Problem to solve → Locate the line bearing "(** A share of ours, in a packet. *)" in the material below, then reproduce it and each following line up to and including the line bearing "them_ok kex f".

_ _ _ _ _ _ _

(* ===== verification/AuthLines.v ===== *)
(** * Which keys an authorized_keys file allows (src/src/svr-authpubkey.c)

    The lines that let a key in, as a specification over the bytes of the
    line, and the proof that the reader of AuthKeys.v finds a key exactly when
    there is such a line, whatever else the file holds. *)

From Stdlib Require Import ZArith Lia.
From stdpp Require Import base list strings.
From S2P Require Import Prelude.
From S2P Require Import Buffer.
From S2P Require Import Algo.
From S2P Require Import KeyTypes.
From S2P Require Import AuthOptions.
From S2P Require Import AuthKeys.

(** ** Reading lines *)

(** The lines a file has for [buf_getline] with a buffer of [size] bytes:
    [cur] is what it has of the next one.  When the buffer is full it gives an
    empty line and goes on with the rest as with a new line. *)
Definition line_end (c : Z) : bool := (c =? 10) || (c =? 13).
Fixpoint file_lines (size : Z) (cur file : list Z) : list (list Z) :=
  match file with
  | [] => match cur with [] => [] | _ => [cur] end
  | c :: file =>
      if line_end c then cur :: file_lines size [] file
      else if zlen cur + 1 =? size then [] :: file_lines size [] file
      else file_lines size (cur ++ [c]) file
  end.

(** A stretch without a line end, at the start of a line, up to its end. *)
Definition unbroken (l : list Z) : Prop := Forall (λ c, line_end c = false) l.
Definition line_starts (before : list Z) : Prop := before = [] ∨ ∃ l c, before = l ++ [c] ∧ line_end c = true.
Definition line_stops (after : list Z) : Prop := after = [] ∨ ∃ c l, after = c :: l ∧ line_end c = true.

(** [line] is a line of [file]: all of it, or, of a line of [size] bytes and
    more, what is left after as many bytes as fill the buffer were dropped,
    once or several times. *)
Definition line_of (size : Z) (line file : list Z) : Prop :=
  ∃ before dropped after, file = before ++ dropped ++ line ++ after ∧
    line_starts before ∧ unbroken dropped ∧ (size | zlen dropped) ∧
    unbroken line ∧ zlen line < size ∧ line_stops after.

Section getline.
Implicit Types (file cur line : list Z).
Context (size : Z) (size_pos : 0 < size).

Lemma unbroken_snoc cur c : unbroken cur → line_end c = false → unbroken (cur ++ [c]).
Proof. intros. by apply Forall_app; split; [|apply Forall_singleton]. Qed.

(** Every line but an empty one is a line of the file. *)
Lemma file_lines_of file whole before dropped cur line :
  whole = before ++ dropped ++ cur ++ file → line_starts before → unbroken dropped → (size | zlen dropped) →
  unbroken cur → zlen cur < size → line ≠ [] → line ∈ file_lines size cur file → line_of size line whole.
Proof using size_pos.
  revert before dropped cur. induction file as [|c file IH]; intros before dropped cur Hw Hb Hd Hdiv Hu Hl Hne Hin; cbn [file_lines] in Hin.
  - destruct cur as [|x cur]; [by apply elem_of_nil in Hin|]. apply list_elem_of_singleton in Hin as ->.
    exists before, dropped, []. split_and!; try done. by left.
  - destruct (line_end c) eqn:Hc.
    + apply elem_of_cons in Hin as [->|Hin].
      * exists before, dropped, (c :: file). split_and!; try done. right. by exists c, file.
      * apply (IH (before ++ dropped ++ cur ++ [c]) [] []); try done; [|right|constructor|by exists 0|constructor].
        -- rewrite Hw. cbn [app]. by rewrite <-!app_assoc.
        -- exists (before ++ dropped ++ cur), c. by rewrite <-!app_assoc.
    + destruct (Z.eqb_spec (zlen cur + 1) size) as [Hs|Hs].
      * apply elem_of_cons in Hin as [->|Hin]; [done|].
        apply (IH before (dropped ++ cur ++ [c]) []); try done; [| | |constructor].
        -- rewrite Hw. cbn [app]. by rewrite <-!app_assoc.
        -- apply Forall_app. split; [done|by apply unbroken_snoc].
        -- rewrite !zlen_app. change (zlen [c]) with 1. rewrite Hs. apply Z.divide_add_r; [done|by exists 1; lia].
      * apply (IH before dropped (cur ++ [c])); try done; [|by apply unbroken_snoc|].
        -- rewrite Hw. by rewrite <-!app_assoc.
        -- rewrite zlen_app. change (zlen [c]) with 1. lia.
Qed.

_ _ _ _ _ _ _

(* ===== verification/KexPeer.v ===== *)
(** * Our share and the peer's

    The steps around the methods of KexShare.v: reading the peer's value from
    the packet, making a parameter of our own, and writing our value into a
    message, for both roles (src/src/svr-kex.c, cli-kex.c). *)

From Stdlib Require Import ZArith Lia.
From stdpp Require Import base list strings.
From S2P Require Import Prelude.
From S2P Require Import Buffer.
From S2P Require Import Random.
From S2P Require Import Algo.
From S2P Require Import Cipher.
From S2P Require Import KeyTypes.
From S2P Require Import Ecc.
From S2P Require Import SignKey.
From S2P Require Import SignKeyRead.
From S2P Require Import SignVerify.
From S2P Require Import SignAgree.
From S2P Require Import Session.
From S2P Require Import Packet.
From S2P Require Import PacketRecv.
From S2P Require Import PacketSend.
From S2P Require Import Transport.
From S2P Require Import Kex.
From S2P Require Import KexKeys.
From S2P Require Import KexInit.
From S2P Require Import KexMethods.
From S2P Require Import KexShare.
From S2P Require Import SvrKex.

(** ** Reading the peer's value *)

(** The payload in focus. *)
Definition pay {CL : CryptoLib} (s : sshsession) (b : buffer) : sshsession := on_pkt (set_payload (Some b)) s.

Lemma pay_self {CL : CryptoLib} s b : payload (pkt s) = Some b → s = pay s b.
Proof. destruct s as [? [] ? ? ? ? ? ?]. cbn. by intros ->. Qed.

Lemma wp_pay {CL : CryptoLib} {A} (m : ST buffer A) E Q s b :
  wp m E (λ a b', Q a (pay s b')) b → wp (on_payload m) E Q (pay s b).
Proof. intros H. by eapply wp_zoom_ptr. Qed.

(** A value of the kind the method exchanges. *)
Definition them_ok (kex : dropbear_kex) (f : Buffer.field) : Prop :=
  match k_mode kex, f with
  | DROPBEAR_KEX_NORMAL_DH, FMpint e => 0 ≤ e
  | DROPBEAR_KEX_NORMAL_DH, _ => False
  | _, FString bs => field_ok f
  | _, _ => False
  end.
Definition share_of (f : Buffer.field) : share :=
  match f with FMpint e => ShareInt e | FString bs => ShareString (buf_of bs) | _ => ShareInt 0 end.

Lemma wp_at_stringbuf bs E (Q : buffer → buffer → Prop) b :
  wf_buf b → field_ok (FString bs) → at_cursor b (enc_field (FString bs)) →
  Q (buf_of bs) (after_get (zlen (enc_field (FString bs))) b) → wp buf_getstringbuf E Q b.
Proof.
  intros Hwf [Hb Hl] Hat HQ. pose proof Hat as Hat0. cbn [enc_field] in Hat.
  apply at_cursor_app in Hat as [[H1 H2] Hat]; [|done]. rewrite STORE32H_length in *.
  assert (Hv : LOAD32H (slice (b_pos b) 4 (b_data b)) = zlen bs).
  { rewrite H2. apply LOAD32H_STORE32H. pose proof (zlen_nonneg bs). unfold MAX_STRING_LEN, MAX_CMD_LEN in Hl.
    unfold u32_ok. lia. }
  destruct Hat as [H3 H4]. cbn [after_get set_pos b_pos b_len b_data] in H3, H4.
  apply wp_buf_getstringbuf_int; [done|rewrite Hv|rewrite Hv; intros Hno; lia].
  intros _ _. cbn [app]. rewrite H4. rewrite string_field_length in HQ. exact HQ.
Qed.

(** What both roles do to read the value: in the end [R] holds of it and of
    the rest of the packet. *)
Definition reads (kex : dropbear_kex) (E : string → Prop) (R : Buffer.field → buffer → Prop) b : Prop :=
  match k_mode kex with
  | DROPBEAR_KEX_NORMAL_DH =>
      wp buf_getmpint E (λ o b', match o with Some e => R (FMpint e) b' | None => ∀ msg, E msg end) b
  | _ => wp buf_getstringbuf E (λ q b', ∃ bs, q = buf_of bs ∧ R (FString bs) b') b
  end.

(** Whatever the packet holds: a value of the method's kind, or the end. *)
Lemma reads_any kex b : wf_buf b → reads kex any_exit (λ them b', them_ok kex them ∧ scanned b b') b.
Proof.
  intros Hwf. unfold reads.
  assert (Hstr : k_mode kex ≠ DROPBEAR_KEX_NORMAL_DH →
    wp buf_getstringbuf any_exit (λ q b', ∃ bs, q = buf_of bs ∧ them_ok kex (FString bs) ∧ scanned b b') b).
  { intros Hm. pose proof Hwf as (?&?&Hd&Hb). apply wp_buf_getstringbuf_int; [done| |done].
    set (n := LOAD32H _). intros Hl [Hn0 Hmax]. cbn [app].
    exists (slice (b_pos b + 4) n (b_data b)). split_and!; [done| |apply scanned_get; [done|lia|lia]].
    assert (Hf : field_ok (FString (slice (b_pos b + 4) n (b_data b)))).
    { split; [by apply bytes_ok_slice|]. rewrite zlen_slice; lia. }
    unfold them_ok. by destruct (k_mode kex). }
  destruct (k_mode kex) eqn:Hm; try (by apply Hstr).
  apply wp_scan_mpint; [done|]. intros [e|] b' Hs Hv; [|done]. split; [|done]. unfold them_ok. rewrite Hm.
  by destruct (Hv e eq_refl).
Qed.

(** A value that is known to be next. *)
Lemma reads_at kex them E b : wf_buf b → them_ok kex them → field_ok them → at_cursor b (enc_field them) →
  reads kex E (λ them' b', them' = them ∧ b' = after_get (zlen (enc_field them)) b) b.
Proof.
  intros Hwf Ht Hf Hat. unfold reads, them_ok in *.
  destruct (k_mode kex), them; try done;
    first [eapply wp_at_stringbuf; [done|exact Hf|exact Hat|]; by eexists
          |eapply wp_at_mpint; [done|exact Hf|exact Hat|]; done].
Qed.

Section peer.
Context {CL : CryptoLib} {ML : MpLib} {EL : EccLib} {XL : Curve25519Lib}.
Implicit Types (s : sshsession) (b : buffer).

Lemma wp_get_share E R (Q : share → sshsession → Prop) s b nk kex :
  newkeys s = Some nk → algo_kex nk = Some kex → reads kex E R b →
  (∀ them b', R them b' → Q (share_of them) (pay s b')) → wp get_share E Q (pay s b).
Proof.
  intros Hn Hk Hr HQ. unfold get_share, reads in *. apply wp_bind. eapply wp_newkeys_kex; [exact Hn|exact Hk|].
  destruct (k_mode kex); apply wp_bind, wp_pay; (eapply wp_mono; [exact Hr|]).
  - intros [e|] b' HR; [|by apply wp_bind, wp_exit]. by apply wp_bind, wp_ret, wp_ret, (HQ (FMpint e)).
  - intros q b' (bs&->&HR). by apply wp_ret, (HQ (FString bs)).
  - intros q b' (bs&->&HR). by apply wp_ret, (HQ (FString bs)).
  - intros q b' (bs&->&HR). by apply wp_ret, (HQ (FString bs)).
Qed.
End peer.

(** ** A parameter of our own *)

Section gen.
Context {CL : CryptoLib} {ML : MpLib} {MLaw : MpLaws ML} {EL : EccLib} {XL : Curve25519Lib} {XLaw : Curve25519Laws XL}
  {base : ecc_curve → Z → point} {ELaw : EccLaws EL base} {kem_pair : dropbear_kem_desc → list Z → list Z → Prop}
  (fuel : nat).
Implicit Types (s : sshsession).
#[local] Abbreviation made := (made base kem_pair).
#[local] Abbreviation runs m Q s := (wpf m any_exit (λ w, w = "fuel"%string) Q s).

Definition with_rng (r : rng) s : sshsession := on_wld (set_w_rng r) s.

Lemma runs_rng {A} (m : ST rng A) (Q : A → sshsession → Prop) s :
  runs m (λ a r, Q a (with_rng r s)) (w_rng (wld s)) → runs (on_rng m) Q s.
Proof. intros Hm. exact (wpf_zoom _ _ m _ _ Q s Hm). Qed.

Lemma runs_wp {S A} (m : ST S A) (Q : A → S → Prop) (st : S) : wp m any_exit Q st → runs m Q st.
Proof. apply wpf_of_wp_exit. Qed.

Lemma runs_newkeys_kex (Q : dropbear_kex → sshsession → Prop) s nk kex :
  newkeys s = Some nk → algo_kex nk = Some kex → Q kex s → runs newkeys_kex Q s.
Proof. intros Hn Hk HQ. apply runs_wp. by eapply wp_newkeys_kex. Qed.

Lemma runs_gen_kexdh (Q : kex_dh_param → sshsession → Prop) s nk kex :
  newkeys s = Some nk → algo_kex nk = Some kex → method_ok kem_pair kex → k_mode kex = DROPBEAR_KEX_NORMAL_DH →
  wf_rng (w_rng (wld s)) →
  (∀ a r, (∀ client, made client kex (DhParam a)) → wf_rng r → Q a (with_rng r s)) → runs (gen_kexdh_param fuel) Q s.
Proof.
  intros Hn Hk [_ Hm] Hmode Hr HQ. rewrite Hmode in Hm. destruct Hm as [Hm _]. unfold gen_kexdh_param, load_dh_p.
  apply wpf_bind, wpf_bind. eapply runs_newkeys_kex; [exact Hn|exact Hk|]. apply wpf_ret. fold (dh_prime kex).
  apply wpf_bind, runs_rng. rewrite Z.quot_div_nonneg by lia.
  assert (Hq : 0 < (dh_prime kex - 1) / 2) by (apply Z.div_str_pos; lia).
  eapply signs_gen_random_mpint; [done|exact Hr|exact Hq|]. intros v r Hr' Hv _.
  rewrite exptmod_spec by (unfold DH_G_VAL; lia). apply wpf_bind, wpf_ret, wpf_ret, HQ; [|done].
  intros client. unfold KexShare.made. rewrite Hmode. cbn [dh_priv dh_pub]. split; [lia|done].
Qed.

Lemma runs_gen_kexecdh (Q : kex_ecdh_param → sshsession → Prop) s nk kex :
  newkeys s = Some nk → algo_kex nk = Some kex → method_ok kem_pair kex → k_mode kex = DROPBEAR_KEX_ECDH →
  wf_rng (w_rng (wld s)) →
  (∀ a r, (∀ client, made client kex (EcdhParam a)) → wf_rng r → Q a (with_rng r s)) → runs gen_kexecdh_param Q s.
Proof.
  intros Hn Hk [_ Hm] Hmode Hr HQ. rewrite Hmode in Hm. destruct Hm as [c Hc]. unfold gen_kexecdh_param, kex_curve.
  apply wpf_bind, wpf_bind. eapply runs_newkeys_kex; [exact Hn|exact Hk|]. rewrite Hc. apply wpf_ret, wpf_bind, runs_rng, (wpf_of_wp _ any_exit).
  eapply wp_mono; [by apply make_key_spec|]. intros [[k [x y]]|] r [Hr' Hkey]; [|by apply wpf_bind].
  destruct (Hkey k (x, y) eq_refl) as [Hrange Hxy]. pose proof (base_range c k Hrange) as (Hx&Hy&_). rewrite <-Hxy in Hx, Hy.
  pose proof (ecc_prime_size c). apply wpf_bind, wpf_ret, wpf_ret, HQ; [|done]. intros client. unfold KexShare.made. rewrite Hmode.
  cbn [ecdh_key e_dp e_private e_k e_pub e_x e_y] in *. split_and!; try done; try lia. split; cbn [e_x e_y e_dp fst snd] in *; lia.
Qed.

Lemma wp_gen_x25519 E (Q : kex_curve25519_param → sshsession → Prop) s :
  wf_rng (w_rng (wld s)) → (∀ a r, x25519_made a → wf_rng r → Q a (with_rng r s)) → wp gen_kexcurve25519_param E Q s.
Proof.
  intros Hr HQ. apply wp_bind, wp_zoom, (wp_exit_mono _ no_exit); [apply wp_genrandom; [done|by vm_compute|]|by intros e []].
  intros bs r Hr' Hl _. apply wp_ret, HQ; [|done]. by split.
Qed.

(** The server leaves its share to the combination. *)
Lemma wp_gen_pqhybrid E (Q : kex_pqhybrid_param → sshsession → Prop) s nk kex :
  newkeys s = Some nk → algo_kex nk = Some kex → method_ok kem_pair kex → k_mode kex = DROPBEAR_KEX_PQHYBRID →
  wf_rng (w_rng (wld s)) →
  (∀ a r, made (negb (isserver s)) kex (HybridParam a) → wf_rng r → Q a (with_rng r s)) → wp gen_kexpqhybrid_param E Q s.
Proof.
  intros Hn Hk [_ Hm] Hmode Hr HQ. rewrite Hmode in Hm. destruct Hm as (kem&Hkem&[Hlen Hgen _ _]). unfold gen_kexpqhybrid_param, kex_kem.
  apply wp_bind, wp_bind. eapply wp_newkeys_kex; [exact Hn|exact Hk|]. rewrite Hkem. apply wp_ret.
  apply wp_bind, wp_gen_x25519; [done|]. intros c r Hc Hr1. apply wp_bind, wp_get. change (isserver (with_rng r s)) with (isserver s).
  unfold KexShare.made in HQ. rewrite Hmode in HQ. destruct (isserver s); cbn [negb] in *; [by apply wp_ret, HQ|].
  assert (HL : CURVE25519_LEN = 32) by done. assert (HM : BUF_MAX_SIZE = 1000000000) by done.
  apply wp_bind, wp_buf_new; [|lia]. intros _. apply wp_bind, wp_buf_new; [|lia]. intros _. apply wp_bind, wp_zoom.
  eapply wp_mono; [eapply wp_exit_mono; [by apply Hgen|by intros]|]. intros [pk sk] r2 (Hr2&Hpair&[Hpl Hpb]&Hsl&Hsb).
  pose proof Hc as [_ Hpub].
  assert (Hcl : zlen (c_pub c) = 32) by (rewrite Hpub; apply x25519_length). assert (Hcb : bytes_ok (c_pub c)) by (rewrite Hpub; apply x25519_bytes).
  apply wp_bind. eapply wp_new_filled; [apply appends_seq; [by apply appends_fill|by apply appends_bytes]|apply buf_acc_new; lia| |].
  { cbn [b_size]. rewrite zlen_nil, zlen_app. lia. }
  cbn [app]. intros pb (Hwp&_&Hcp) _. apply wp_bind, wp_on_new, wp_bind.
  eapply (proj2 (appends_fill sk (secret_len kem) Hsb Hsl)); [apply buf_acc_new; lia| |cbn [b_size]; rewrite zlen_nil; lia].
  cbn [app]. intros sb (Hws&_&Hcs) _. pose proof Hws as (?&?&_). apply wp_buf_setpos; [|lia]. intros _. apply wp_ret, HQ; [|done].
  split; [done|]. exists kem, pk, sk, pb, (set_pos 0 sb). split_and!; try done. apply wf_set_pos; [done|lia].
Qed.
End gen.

_ _ _ _ _ _ _

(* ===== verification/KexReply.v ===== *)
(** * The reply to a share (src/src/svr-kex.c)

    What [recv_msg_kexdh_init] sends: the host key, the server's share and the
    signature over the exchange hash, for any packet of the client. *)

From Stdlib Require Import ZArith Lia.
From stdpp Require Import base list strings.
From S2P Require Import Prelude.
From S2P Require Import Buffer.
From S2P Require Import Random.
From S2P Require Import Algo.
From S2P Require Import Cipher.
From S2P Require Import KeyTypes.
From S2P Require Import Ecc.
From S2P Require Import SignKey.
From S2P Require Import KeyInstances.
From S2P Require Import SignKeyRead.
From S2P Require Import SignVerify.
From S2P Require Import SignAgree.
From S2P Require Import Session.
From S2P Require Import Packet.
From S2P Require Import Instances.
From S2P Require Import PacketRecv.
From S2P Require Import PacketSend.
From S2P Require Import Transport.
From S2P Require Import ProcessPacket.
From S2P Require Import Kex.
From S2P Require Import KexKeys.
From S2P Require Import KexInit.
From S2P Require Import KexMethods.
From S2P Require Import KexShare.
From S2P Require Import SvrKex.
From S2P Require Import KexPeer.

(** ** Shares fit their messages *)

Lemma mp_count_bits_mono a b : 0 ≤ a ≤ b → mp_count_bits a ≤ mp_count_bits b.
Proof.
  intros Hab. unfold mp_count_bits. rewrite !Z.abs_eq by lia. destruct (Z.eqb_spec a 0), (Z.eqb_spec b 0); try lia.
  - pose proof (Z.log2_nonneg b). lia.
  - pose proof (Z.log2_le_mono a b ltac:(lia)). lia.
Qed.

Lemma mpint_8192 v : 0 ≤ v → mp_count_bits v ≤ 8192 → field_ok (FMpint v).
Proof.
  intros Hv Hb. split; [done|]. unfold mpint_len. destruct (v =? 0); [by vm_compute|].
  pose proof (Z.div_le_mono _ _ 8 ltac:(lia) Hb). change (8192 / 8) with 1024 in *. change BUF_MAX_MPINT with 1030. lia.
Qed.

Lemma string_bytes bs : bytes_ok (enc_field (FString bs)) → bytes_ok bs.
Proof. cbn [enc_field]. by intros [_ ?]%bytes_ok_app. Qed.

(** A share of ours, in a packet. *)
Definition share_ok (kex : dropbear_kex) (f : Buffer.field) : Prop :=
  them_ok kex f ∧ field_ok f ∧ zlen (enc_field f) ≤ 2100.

_ _ _ _ _ _ _

Solution to this task →
(** A share of ours, in a packet. *)
Definition share_ok (kex : dropbear_kex) (f : Buffer.field) : Prop :=
  them_ok kex f ∧ field_ok f ∧ zlen (enc_field f) ≤ 2100.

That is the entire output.